> **What you will do**
In the records below, begin at the line containing "- intros s n d f" and end at the line containing "rewrite !elem_of_cons. intros Hf. destruct_or! Hf; subst; [by"; quote every line in that span exactly, including both boundary lines, and no others.

Collected data:
Lemma look_Some s n d : look s n = Some d ↔ s !! n = Some d ∧ led_ok d.
Proof. unfold look. destruct (s !! n) as [d'|]; [case_decide|]; naive_solver. Qed.
Lemma look_insert s n d : led_ok d → look (<[n := d]> s) n = Some d.
Proof. intros Hd. apply look_Some. by rewrite lookup_insert_eq. Qed.
Lemma look_insert_ne s n m d : m ≠ n → look (<[n := d]> s) m = look s m.
Proof. intros Hn. unfold look. by rewrite lookup_insert_ne. Qed.
Lemma write_attr_ok f v d d' : led_ok d → write_attr f v d = inr d' → led_ok d' ∧ same_kind d d'.
Proof.
  intros (Hb & Hm & Ht & Hn & Hts). unfold write_attr. repeat case_bool_decide.
  - destruct (atoi v) as [b| |]; [|done..]. destruct (Z.ltb_spec b 0); [done|]. intros [= <-].
    split; [|done]. split_and!; cbn; [lia..|by case_match|done|done].
  - intros [= <-]. split; [|done]. split_and!; cbn; [lia..|done|done|done].
  - done.
  - by intros [= <-].
  - done.
Qed.
Lemma mem_write_file n f v s e s' :
  plain n → plain f → mem_write (led_file n f) v s = (e, s') →
  (e ≠ None ∧ s' = s) ∨ (e = None ∧ ∃ d d', look s n = Some d ∧ write_attr f v d = inr d' ∧ s' = <[n := d']> s).
Proof.
  intros Hn Hf. unfold mem_write. rewrite parts_file by done.
  destruct (look s n) as [d|]; [|intros [= <- <-]; by left].
  destruct (write_attr f v d) as [err|d'] eqn:Ew; intros [= <- <-]; [by left|]. right. split; [done|]. by exists d, d'.
Qed.
Lemma plain_files f : f ∈ ["brightness"; "max_brightness"; "trigger"] → plain f.
Proof. rewrite !elem_of_cons. intros Hf. destruct_or! Hf; subst; [done..|by apply not_elem_of_nil in Hf]. Qed.

#[export] Instance led_memory_laws : @LedLaws sysfs_in_memory.
Proof.
  refine (@Build_LedLaws sysfs_in_memory look _ _ _ _ _ _ _ _ _); cbn -[led_file GetLEDPath mem_write itoa look].
  - intros s n d [_ Hd]%look_Some. done.
  - intros s n Hn. rewrite parts_led by done. destruct (look s n); split; [by eexists|done|done|by intros []].
  - intros s n d v Hn Hd. rewrite parts_file, Hd by done. by intros [= <-].
  - intros s n d v Hn Hd. rewrite parts_file, Hd by done. by intros [= <-].
  - intros s n d v Hn Hd. rewrite parts_file, Hd by done. by intros [= <-].
  - intros s n f v s' e m Hn Hf Hm Hw. destruct (mem_write_file _ _ _ _ _ _ Hn Hf Hw) as [[He ->]|(-> & d & d' & _ & _ & ->)];
      [done|]. intros [Hne|]; [by apply look_insert_ne|done].
  - intros s n f v s' d Hn Hf Hft Hfb Hw Hd.
    destruct (mem_write_file _ _ _ _ _ _ Hn Hf Hw) as [[He _]|(_ & d1 & d' & Hd1 & Hwa & ->)]; [done|].
    assert (d1 = d) as -> by congruence. assert (led_ok d) as Hok by (by apply look_Some in Hd as [_ ?]).
    destruct (write_attr_ok _ _ _ _ Hok Hwa) as [Hok' Hk]. exists d'. split_and!; [by apply look_insert|done|].
    revert Hwa. unfold write_attr. rewrite !bool_decide_eq_false_2 by done. case_bool_decide; by intros [= <-].
  - intros s n t s' d Hn Ht Hw Hd.
    destruct (mem_write_file _ "trigger" _ _ _ _ Hn ltac:(done) Hw) as [[He _]|(_ & d1 & d' & Hd1 & Hwa & ->)]; [done|].
    assert (d1 = d) as -> by congruence. assert (led_ok d) as Hok by (by apply look_Some in Hd as [_ ?]).
    destruct (write_attr_ok _ _ _ _ Hok Hwa) as [Hok' Hk]. revert Hwa. unfold write_attr. rewrite (bool_decide_eq_false_2 (_ = "brightness")), (bool_decide_eq_true_2 (_ = "trigger")) by done.
    case_bool_decide; [|done].
    intros [= <-]. split; [done|]. eexists. split_and!; [by apply look_insert|done|done].
  - intros s n b s' d Hn Hb Hw Hd.
    destruct (mem_write_file _ "brightness" _ _ _ _ Hn ltac:(done) Hw) as [[He _]|(_ & d1 & d' & Hd1 & Hwa & ->)]; [done|].
    assert (d1 = d) as -> by congruence. assert (led_ok d) as Hok by (by apply look_Some in Hd as [_ ?]).
    destruct (write_attr_ok _ _ _ _ Hok Hwa) as [Hok' Hk]. revert Hwa. unfold write_attr. cbn -[itoa atoi].
    destruct (atoi (itoa b)) as [b'| |] eqn:Eb; [|done..]. apply atoi_itoa_inv in Eb as ->.
    destruct (Z.ltb_spec b 0); [lia|]. intros [= <-]. eexists. split_and!; [by apply look_insert|done..].
Defined.
#[export] Instance led_memory_works : @LedWorks sysfs_in_memory led_memory_laws.
Proof.
  refine (@Build_LedWorks sysfs_in_memory led_memory_laws _ _ _); cbn -[led_file mem_write itoa look].
  - intros s n d f Hn Hd Hf. rewrite parts_file, Hd by (by auto using plain_files). revert Hf.
    rewrite !elem_of_cons. intros Hf. destruct_or! Hf; subst; [by eexists..|by apply not_elem_of_nil in Hf].
  - intros s n d t Hn Hd Ht. unfold mem_write. rewrite parts_file, Hd by done. unfold write_attr.
    rewrite (bool_decide_eq_false_2 (_ = "brightness")), !bool_decide_eq_true_2 by done. by eexists.
  - intros s n d b Hn Hd Hb. unfold mem_write. rewrite parts_file, Hd by done. unfold write_attr. cbn -[itoa atoi].
    apply look_Some in Hd as [_ (_ & Hm & _)]. rewrite atoi_itoa by (unfold min_int64; lia).
    destruct (Z.ltb_spec b 0); [lia|]. by eexists.
Defined.
(** The bytes of a JSON value as encoding/json writes it. *)
Class JsonText := { json_text : json → string }.
Section text.
Context `{JsonText} `{RangeOrder}.
Definition jsonString (v : value) : string :=
  match v with VStr s => s | _ => json_text (Marshal v) end.
Definition ToText (e : Entry) : string :=
  let levelStr := "[" +:+ en_Level e +:+ "]" in
  let componentStr := if nonempty (en_Component e) then " [" +:+ en_Component e +:+ "]" else "" in
  let fieldsStr := foldl (λ s p, s +:+ " " +:+ p.1 +:+ "=" +:+ jsonString p.2) "" (range (en_Fields e)) in
  en_Timestamp e +:+ " " +:+ levelStr +:+ componentStr +:+ " " +:+ en_Message e +:+ fieldsStr.
End text.

(** ** logger.go: levels and loggers *)

(** [type LogLevel int] *)
Definition LevelDebug : Z := 0.
Definition LevelInfo : Z := 1.
Definition LevelWarn : Z := 2.
Definition LevelError : Z := 3.
Definition ParseLevel (level : string) : Z :=
  if bool_decide (level = "debug") then LevelDebug
  else if bool_decide (level = "info") then LevelInfo
  else if bool_decide (level = "warn") then LevelWarn
  else if bool_decide (level = "error") then LevelError
  else LevelInfo.
Definition LogLevel_String (l : Z) : string :=
  if l =? LevelDebug then "debug" else if l =? LevelInfo then "info"
  else if l =? LevelWarn then "warn" else if l =? LevelError then "error" else "info".

Record Field := { fd_Key : string; fd_Value : value }.
Inductive Backend :=
| FileBackend (format path : string)
| JournaldBackend (format : string).
Record Config := { cf_Level : string; cf_Format : string; cf_Component : string }.
(** [sl_emitter]: whether the logger has one; there is one in the program. *)
Record standardLogger := {
  sl_level : Z; sl_format : string; sl_backends : list Backend; sl_emitter : bool;
  sl_component : string; sl_fields : gmap string value;
}.
Definition New (config : Config) (backends : list Backend) (emitter : bool) : standardLogger :=
  {| sl_level := ParseLevel (cf_Level config); sl_format := cf_Format config; sl_backends := backends;
     sl_emitter := emitter; sl_component := cf_Component config; sl_fields := ∅ |}.
Definition child (l : standardLogger) (component : string) (fields : gmap string value) : standardLogger :=
  {| sl_level := sl_level l; sl_format := sl_format l; sl_backends := sl_backends l;
     sl_emitter := sl_emitter l; sl_component := component; sl_fields := fields |}.
(** The loop returns at the first field that names a component. *)
Fixpoint with_fields (l : standardLogger) (newFields : gmap string value) (fields : list Field) : standardLogger :=
  match fields with
  | [] => child l (sl_component l) newFields
  | f :: fields =>
      let newFields := <[fd_Key f := fd_Value f]> newFields in
      if bool_decide (fd_Key f = "component") then
        match fd_Value f with
        | VStr s => child l s newFields
        | _ => with_fields l newFields fields
        end
      else with_fields l newFields fields
  end.
Definition With (fields : list Field) (l : standardLogger) : standardLogger :=
  with_fields l (sl_fields l) fields.
Definition merge_fields (m : gmap string value) (fields : list Field) : gmap string value :=
  foldl (λ m f, <[fd_Key f := fd_Value f]> m) m fields.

> **Reply**
  - intros s n d f Hn Hd Hf. rewrite parts_file, Hd by (by auto using plain_files). revert Hf.
    rewrite !elem_of_cons. intros Hf. destruct_or! Hf; subst; [by eexists..|by apply not_elem_of_nil in Hf].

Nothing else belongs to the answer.